Otherwise stated, your kitchen is likely overflowing with leftovers. Indeed, the host and hostess have likely not even had a chance to try some of the food laid out for the party, so they will happily munch on leftover biscuits and honey baked, spiral cut ham, slathered with champagne mustard during the After Party with the second set of guests.
And when was your silver polished to quite such a shine … or even polished at all, let’s be real, in today’s world of stainless steel? When did you last bring Aunt Becky’s decorative china dish out of the sideboard cupboard and clean it enough to see the pretty raised flower pattern ringing the pats of butter arranged just so on its gleaming surface?
It makes no sense to put all this away before giving it a second run while the floors are still relatively clean, the tables Endust-ed to a bright luster, and the flowers still upright, lively, and fragrant. After all that work preparing for the Party in Chief, give it a second run for the money. The After Party’s relaxed, casual ambiance is sometimes almost more fun — and certainly less taxing — than the Party in Chief.

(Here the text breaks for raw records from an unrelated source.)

(** The lambda [convertCall]: emit function calls.  If the "callee"
    attribute is present, this is a direct function call and we also need to
    look up the remapped function itself.  Otherwise, this is an indirect
    call and the callee is the first operand, look it up as a normal
    value. *)
Definition convertCall (E : Env) (op : Operation) : M llvm_Value :=
  operands <- lookupValues (op_operands op) ;;
  match getAttrOfType_FlatSymbolRefAttr op "callee" with
  | Some attr =>
      f <- lookupFunction attr ;;
      CreateCallFn f operands
  | None =>
      front <- at_index (op_operands op) 0 ;;
      calleeFunctionType <-
        match value_type front with
        | LLVMPointerType elementType =>
            match convertType E elementType with
            | FunctionTy r p v => ret (FunctionTy r p v)
            | _ => abort "cast<FunctionType>"
            end
        | _ => abort "cast<LLVMPointerType>"
        end ;;
      callee <- at_index operands 0 ;;
      CreateCall calleeFunctionType callee (drop 1 operands)
  end.

(** Emit calls.  If the called function has a result, remap the
    corresponding value. *)
Definition convertCallOp (E : Env) (opInst : Operation) : M LogicalResult :=
  result <- convertCall E opInst ;;
  if negb (Nat.eqb (getNumResults opInst) 0) then
    r <- at_index (op_results opInst) 0 ;;
    mapValue r result ;;;
    ret success
  else
    (* Check that LLVM call returns void for 0-result functions. *)
    match result with
    | InstructionValue _ ty => ret (success_if (isVoidTy ty))
    | _ => abort "not an instruction"
    end.

Definition getStringAttr (op : Operation) (name : string) : M string :=
  a <- nonnull "missing attribute" (getAttr op name) ;;
  cast_StringAttr a.

(** Modelled from the spec: [inlineAsmOp.getAsmDialect()], the optional
    assembly-dialect tag. *)
Definition getAsmDialect (op : Operation) : option AsmDialect :=
  match getAttr op "asm_dialect" with
  | Some (mkAttribute _ (AsmDialectAttr d)) => Some d
  | _ => None
  end.

(** The parameter attributes of an inline-assembly call: the element type
    of every operand attribute dictionary, at the operand's index plus
    [shift].  (An array element of the model is never the null attribute,
    which the source skips.) *)
Fixpoint inlineAsmAttributes (E : Env) (operandAttrs : list Attribute)
    (index shift : nat) (attrList : list (nat * llvm_Type))
  : M (list (nat * llvm_Type)) :=
  match operandAttrs with
  | [] => ret attrList
  | attr :: rest =>
      dAttr <- cast_DictionaryAttr attr ;;
      e <- nonnull "cast<TypeAttr> of a null attribute"
             (getNamed dAttr (getElementTypeAttrName E)) ;;
      tAttr <- cast_TypeAttr e ;;
      let ty := convertType E tAttr in
      inlineAsmAttributes E rest (S index) shift
        (attrList ++ [((index + shift)%nat, ty)])
  end.

Definition convertInlineAsmOp (E : Env) (opInst : Operation)
  : M LogicalResult :=
  let operandTypes := map value_type (op_operands opInst) in
  resultType <-
    (if Nat.eqb (getNumResults opInst) 0 then ret LLVMVoidType
     else
       assert_ E (Nat.eqb (getNumResults opInst) 1)
         "inlineAsmOp.getNumResults() == 1" ;;;
       r <- at_index (op_results opInst) 0 ;;
       ret (value_type r)) ;;
  let ft := LLVMFunctionType resultType operandTypes in
  asmString <- getStringAttr opInst "asm_string" ;;
  constraints <- getStringAttr opInst "constraints" ;;
  let hasSideEffects := isPresent (getAttr opInst "has_side_effects") in
  let isAlignStack := isPresent (getAttr opInst "is_align_stack") in
  let inlineAsmInst :=
    match getAsmDialect opInst with
    | Some d => InlineAsm (convertType E ft) asmString constraints
                          hasSideEffects isAlignStack d
    | None => InlineAsm (convertType E ft) asmString constraints
                        hasSideEffects isAlignStack AD_ATT
    end in
  operands <- lookupValues (op_operands opInst) ;;
  inst <- CreateCallFn inlineAsmInst operands ;;
  match getAttr opInst "operand_attrs" with
  | Some maybeOperandAttrs =>
      operandAttrs <- cast_ArrayAttr maybeOperandAttrs ;;
      (* shift to account for the returned value *)
      let shift := if Nat.ltb 0 (getNumResults opInst) then 1%nat else 0%nat in
      attrList <- inlineAsmAttributes E operandAttrs 0 shift [] ;;
      match inst with
      | InstructionValue a _ => setAttributes a attrList
      | _ => abort "not an instruction"
      end
  | None => ret tt
  end ;;;
  (if negb (Nat.eqb (getNumResults opInst) 0)
   then r <- at_index (op_results opInst) 0 ;; mapValue r inst
   else ret tt) ;;;
  ret success.

(** Modelled from the spec: [invOp.getCalleeOperands()], the first operand
    segment. *)
Definition getCalleeOperands (op : Operation) : list Value :=
  take (hd 0%nat (op_operandSegmentSizes op)) (op_operands op).

Definition convertInvokeOp (E : Env) (opInst : Operation) : M LogicalResult :=
  operands <- lookupValues (getCalleeOperands opInst) ;;
  result <-
    match getAttrOfType_FlatSymbolRefAttr opInst "callee" with
    | Some attr =>
        f <- lookupFunction attr ;;
        s0 <- at_index (op_successors opInst) 0 ;;
        b0 <- lookupBlock s0 ;;
        s1 <- at_index (op_successors opInst) 1 ;;
        b1 <- lookupBlock s1 ;;
        CreateInvokeFn f b0 b1 operands
    | None =>
        front <- at_index (getCalleeOperands opInst) 0 ;;
        calleeFunctionType <-
          match value_type front with
          | LLVMPointerType elementType =>
              match convertType E elementType with
              | FunctionTy r p v => ret (FunctionTy r p v)
              | _ => abort "cast<FunctionType>"
              end
          | _ => abort "cast<LLVMPointerType>"
          end ;;
        callee <- at_index operands 0 ;;
        s0 <- at_index (op_successors opInst) 0 ;;
        b0 <- lookupBlock s0 ;;
        s1 <- at_index (op_successors opInst) 1 ;;
        b1 <- lookupBlock s1 ;;
        CreateInvoke calleeFunctionType callee b0 b1 (drop 1 operands)
    end ;;
  match result with
  | InstructionValue a ty =>
      mapBranch opInst a ;;;
      (* InvokeOp can only have 0 or 1 result *)
      if negb (Nat.eqb (getNumResults opInst) 0) then
        r <- at_index (op_results opInst) 0 ;;
        mapValue r result ;;;
        ret success
      else ret (success_if (isVoidTy ty))
  | _ => abort "not an instruction"
  end.

Definition convertLandingpadOp (E : Env) (opInst : Operation)
  : M LogicalResult :=
  res <- at_index (op_results opInst) 0 ;;
  let ty := convertType E (value_type res) in
  lpi <- CreateLandingPad ty (getNumOperands opInst) ;;
  setCleanup lpi (isPresent (getAttr opInst "cleanup")) ;;;
  (* Add clauses *)
  operands <- lookupValues (op_operands opInst) ;;
  forM_ (fun operand =>
           (* All operands should be constant - checked by verifier *)
           if isConstant operand then addClause lpi operand else ret tt)
        operands ;;;
  mapValue res (InstructionValue lpi ty) ;;;
  ret success.

(** Emit branches.  We need to look up the remapped blocks and ignore the
    block arguments that were transformed into PHI nodes. *)
Definition convertBrOp (E : Env) (opInst : Operation) : M LogicalResult :=
  s0 <- at_index (op_successors opInst) 0 ;;
  b0 <- lookupBlock s0 ;;
  branch <- CreateBr b0 ;;
  mapBranch opInst branch ;;;
  setLoopMetadata E opInst branch ;;;
  ret success.

(** Modelled from the spec: [condbrOp.getBranchWeights()] and
    [switchOp.getBranchWeights()], the optional branch-weight attribute. *)
Definition getBranchWeights (op : Operation) : option Attribute :=
  getAttr op "branch_weights".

But perhaps the most important reason for the After Party is to accommodate that most important rite of party passages, the Party Post Mortem. The Washington Post’s incomparable Style writer and socialite, Sally Quinn, wrote a slender but seminal book, The Party, A Guide to Adventurous Entertaining, that reads like one delightful and self-deprecating Party Post Mortem. It’s a must read if you haven’t already read it. The year it came out, I gave copies to everyone I know who throws a great party as this is an art and a gift that not all possess.
Without the Party Post Mortem, you really can’t gauge how successful a party has been. How else to enjoy (in a post-mortem glow of forgiveness) the fact that one guest actually thought it would be cute to return with Lady Jane Gray’s seven week old kitten, which I rescued from near certain trampling by restoring it to Jane’s sage babysitting care in the office upstairs while the party raged below, until the party-goer left, late in the evening?

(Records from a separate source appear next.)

(** * jobmon: the job derivation and query pipeline of [app.py]

    A shallow embedding of the Flask back end of the job monitor
    ([src/app.py]): the date/time parser, the derivation of a job's
    status and duration, the spreadsheet reload, the paginated listing
    and the alert evaluation, followed by the properties proved of them.

    Conventions of the embedding.
    - A Python [str] is a [string]; one [ascii] stands for one code point
      below 256, so the character classes below ([isspace], [lower],
      the regular-expression classes) are the Python ones restricted to
      that range.
    - A Python [int] is a [Z].
    - An exception is a value of [exn]; code that may raise returns a
      [result]; [try ... except Exception] is [try_except].
    - [print] calls (the log), [jsonify] and [isoformat] are not
      modelled: a response [Http200 b] is the handler reaching
      [return jsonify(b)], and holds the values themselves.
    - A Python [float] is a value of [PyFloat.float]: a double, its
      divisions and additions rounded to the nearest, ties to even.
    - A parsed time is a [stamp]: the naive [datetime] that [strptime]
      builds, or the scalar that [pd.to_datetime] returns (a [Timestamp],
      zone-aware or not, or [NaT]).
    - [pd.to_datetime], the arithmetic of the scalars of pandas, the
      float formatting of [timestamp()] and the wall clock are external:
      they are the [Variable]s of the sections. *)

From Stdlib Require Import ZArith String Ascii List Lia DecimalString.
From stdpp Require Import base option list gmap strings.

Local Open Scope string_scope.
Local Open Scope Z_scope.

(** ** Exceptions *)

(** The exception classes that the modelled code tells apart:
    [except ValueError] catches the first only, [except Exception]
    catches all of them. *)
Inductive exn : Type :=
| ValueError
| KeyError
| OtherException.

Inductive result (A : Type) : Type :=
| Ok (a : A)
| Raise (e : exn).

Arguments Ok {A} a.
Arguments Raise {A} e.

Definition rbind {A B} (m : result A) (k : A -> result B) : result B :=
  match m with
  | Ok a => k a
  | Raise e => Raise e
  end.

(** [try: body except Exception as e: handler] *)
Definition try_except {A} (body : result A) (handler : exn -> result A) : result A :=
  match body with
  | Ok a => Ok a
  | Raise e => handler e
  end.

How else to giggle over one guest’s alcoholic ways as he kept chugging bottles of costly micro-brew rather than contenting himself with tastings from the modest-sized sampling cups as the brew-meister tried to maintain a sense of order?

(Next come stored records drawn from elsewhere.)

Lemma startsWith_app p l : startsWith (p ++ l) p = true.
Proof.
  induction p as [|x p IH]; [reflexivity|]. cbn. by rewrite N.eqb_refl, IH.
Qed.

Lemma isDataFile_saveFilename now : isDataFile (saveFilename now) = true.
Proof.
  unfold isDataFile, saveFilename. apply andb_true_intro. split.
  - apply startsWith_app.
  - unfold endsWith. rewrite app_assoc, reverse_app. apply startsWith_app.
Qed.

Lemma ltb_app_same p a b : ltb (p ++ a) (p ++ b) = ltb a b.
Proof.
  induction p as [|x p IH]; [reflexivity|]. cbn.
  by rewrite N.ltb_irrefl, N.eqb_refl, IH.
Qed.

Lemma ltb_cons_same x a b : ltb (x :: a) (x :: b) = ltb a b.
Proof. apply (ltb_app_same [x]). Qed.

Lemma ltb_two x y r1 r2 :
  (0 <= x < 100)%Z -> (0 <= y < 100)%Z ->
  ltb (two x ++ r1) (two y ++ r2) = (x <? y)%Z || ((x =? y)%Z && ltb r1 r2).
Proof.
  intros Hx Hy. unfold two. cbn [app ltb].
  destruct (Z.ltb_spec x y), (Z.eqb_spec x y); try lia; cbn [orb andb].
  - destruct (N.ltb_spec (48 + Z.to_N x / 10) (48 + Z.to_N y / 10));
      [reflexivity|].
    destruct (N.eqb_spec (48 + Z.to_N x / 10) (48 + Z.to_N y / 10)); [|ndiv].
    destruct (N.ltb_spec (48 + Z.to_N x mod 10) (48 + Z.to_N y mod 10));
      [reflexivity | ndiv].
  - subst y. by rewrite !N.ltb_irrefl, !N.eqb_refl.
  - destruct (N.ltb_spec (48 + Z.to_N x / 10) (48 + Z.to_N y / 10)); [ndiv|].
    destruct (N.eqb_spec (48 + Z.to_N x / 10) (48 + Z.to_N y / 10));
      [|reflexivity].
    destruct (N.ltb_spec (48 + Z.to_N x mod 10) (48 + Z.to_N y mod 10)); [ndiv|].
    destruct (N.eqb_spec (48 + Z.to_N x mod 10) (48 + Z.to_N y mod 10)); [ndiv|].
    reflexivity.
Qed.

Lemma ltb_year4 x y r1 r2 :
  (1000 <= x <= 9999)%Z -> (1000 <= y <= 9999)%Z ->
  ltb (String_of_Z x ++ r1) (String_of_Z y ++ r2)
  = (x <? y)%Z || ((x =? y)%Z && ltb r1 r2).
Proof.
  intros Hx Hy. rewrite !year4 by done.
  change [?a; ?b; ?c; ?d] with ([a; b] ++ [c; d]). rewrite <- !app_assoc.
  set (hx := (x / 100)%Z). set (lx := (x mod 100)%Z).
  set (hy := (y / 100)%Z). set (ly := (y mod 100)%Z).
  assert (Hhx : [48 + Z.to_N x / 1000; 48 + Z.to_N x / 100 mod 10] = two hx)
    by (unfold two, hx; do 2 f_equal; ndiv).
  assert (Hlx : [48 + Z.to_N x / 10 mod 10; 48 + Z.to_N x mod 10] = two lx)
    by (unfold two, lx; do 2 f_equal; ndiv).
  assert (Hhy : [48 + Z.to_N y / 1000; 48 + Z.to_N y / 100 mod 10] = two hy)
    by (unfold two, hy; do 2 f_equal; ndiv).
  assert (Hly : [48 + Z.to_N y / 10 mod 10; 48 + Z.to_N y mod 10] = two ly)
    by (unfold two, ly; do 2 f_equal; ndiv).
  rewrite Hhx, Hlx, Hhy, Hly.
  rewrite !ltb_two by (unfold hx, lx, hy, ly; ndiv).
  subst hx lx hy ly.
  destruct (Z.ltb_spec (x / 100) (y / 100)), (Z.eqb_spec (x / 100) (y / 100)),
    (Z.ltb_spec (x mod 100) (y mod 100)), (Z.eqb_spec (x mod 100) (y mod 100)),
    (Z.ltb_spec x y), (Z.eqb_spec x y); cbn [orb andb]; try reflexivity; ndiv.
Qed.

(** For years of four digits the order of the names is the order of the
    fields. *)
Lemma saveFilename_ltb a b :
  (1000 <= getFullYear a <= 9999)%Z -> (1000 <= getFullYear b <= 9999)%Z ->
  ltb (saveFilename a) (saveFilename b)
  = lex_ltb (localFields a) (localFields b).
Proof.
  intros Ha Hb. rewrite !saveFilename_form, ltb_app_same.
  pose proof (MonthFromTime_range (LocalTime a)).
  pose proof (DateFromTime_range (LocalTime a)).
  pose proof (HourFromTime_range (LocalTime a)).
  pose proof (MinFromTime_range (LocalTime a)).
  pose proof (SecFromTime_range (LocalTime a)).
  pose proof (MonthFromTime_range (LocalTime b)).
  pose proof (DateFromTime_range (LocalTime b)).
  pose proof (HourFromTime_range (LocalTime b)).
  pose proof (MinFromTime_range (LocalTime b)).
  pose proof (SecFromTime_range (LocalTime b)).
  rewrite ltb_year4 by done.
  unfold getMonth, getDate, getHours, getMinutes, getSeconds in *.
  rewrite ltb_cons_same, ltb_two by lia.
  rewrite ltb_cons_same, ltb_two by lia.
  rewrite ltb_cons_same, ltb_two by lia.
  rewrite ltb_cons_same, ltb_two by lia.
  rewrite ltb_cons_same, ltb_two by lia.
  rewrite ltb_irrefl.
  unfold localFields, getFullYear, getMonth, getDate, getHours, getMinutes,
    getSeconds. cbn [lex_ltb].
  replace (MonthFromTime (LocalTime a) + 1 <? MonthFromTime (LocalTime b) + 1)%Z
    with (MonthFromTime (LocalTime a) <? MonthFromTime (LocalTime b))%Z
    by (destruct (Z.ltb_spec (MonthFromTime (LocalTime a))
                             (MonthFromTime (LocalTime b)));
        symmetry; [apply Z.ltb_lt | apply Z.ltb_ge]; lia).
  replace (MonthFromTime (LocalTime a) + 1 =? MonthFromTime (LocalTime b) + 1)%Z
    with (MonthFromTime (LocalTime a) =? MonthFromTime (LocalTime b))%Z
    by (destruct (Z.eqb_spec (MonthFromTime (LocalTime a))
                             (MonthFromTime (LocalTime b)));
        symmetry; [apply Z.eqb_eq | apply Z.eqb_neq]; lia).
  reflexivity.
Qed.

(** For years of four digits the order of the names is the order of the
    seconds of local time. *)
Lemma saveFilename_ltb_second a b :
  (1000 <= getFullYear a <= 9999)%Z -> (1000 <= getFullYear b <= 9999)%Z ->
  ltb (saveFilename a) (saveFilename b) = (localSecond a <? localSecond b)%Z.
Proof. intros Ha Hb. by rewrite saveFilename_ltb, localFields_ltb. Qed.

End FileNames.

(** ** The snapshot store *)

Section Store.

Import Date.

Implicit Types dir : gmap jsstring FileContent.

Lemma saveData_Return now dir data :
  saveData now None dir data
  = Return (<[saveFilename now := JsonOf data]> dir, saveFilename now).
Proof. reflexivity. Qed.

How else could Granny, and her partner in Southern drawl and caustic wit, Momma Ruth, otherwise have sufficient time to opine on corollaries between measures of over-weightiness and time spent installed in front of the chafing dish of seafood Newburg and accompanying pastry cups?
In short, how else can you have a party … a proper party, if not with a Party Post Mortem? And what better way to enjoy the Party Post Mortem than surrounded by a core of casual friends, in shirts and jeans, picking at succulent leftovers, in a clean albeit disheveled home that is now happily imprinted with yet another chapter of festivities with friends.